§ **WHAT IS REQUIRED**
Take the listing below and print exactly the lines starting at the line containing "End Framing." and ending at the line containing "deserialize bs := match", both ends included, and no others.

-- Opening Marker --

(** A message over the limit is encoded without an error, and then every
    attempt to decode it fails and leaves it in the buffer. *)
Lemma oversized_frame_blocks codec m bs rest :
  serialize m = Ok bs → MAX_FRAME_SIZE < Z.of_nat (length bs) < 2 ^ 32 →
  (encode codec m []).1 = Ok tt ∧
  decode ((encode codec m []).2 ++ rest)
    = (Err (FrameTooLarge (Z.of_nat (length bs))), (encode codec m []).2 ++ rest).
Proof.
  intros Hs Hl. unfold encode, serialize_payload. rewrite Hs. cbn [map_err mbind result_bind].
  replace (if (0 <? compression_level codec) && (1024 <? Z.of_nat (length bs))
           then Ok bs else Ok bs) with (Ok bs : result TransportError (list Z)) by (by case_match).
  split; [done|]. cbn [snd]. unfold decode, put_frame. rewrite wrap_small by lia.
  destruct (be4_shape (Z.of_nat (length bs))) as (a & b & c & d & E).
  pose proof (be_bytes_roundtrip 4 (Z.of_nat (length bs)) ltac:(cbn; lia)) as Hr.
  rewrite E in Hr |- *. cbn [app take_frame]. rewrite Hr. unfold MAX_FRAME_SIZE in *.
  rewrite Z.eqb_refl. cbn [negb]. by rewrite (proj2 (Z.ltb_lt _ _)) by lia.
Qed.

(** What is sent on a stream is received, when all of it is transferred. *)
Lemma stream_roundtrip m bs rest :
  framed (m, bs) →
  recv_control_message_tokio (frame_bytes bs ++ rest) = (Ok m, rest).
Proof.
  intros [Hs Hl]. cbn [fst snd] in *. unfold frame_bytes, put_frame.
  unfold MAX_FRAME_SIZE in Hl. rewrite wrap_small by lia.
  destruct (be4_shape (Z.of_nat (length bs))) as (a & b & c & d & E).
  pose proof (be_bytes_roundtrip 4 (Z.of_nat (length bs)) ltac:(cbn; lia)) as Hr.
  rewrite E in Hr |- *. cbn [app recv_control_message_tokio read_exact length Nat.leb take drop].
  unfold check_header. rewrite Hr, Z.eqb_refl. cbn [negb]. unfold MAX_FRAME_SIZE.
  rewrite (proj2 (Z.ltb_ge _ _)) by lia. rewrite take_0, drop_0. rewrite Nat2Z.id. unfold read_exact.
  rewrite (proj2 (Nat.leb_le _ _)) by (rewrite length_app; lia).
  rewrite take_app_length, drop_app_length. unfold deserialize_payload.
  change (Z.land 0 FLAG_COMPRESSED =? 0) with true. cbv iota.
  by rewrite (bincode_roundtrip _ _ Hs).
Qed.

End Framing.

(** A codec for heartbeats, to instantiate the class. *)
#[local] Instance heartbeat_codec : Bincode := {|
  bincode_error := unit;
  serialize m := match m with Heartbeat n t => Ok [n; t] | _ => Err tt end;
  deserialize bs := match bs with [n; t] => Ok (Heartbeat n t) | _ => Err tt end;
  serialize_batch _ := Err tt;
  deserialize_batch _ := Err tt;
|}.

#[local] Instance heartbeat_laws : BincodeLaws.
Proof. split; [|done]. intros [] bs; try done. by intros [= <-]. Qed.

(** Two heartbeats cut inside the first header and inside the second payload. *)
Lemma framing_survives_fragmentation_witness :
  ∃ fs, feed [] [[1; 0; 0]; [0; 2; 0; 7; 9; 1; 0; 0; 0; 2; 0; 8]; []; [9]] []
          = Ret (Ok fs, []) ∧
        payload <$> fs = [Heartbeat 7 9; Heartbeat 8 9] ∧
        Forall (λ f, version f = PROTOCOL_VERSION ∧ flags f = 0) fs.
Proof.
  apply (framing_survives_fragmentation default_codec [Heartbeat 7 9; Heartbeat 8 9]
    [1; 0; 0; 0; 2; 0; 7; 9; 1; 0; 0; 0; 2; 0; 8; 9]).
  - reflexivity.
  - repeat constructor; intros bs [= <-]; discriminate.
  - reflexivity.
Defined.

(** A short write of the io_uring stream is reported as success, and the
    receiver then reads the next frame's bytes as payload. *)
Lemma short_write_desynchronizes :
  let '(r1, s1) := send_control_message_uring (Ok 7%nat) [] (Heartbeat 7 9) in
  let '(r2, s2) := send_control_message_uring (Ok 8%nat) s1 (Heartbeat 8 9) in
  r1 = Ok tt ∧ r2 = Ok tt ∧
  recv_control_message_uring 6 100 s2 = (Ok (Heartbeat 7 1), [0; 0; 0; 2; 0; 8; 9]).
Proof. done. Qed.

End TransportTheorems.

-- Closing Marker --

§ **EXPECTED OUTPUT**
End Framing.

(** A codec for heartbeats, to instantiate the class. *)
#[local] Instance heartbeat_codec : Bincode := {|
  bincode_error := unit;
  serialize m := match m with Heartbeat n t => Ok [n; t] | _ => Err tt end;
  deserialize bs := match bs with [n; t] => Ok (Heartbeat n t) | _ => Err tt end;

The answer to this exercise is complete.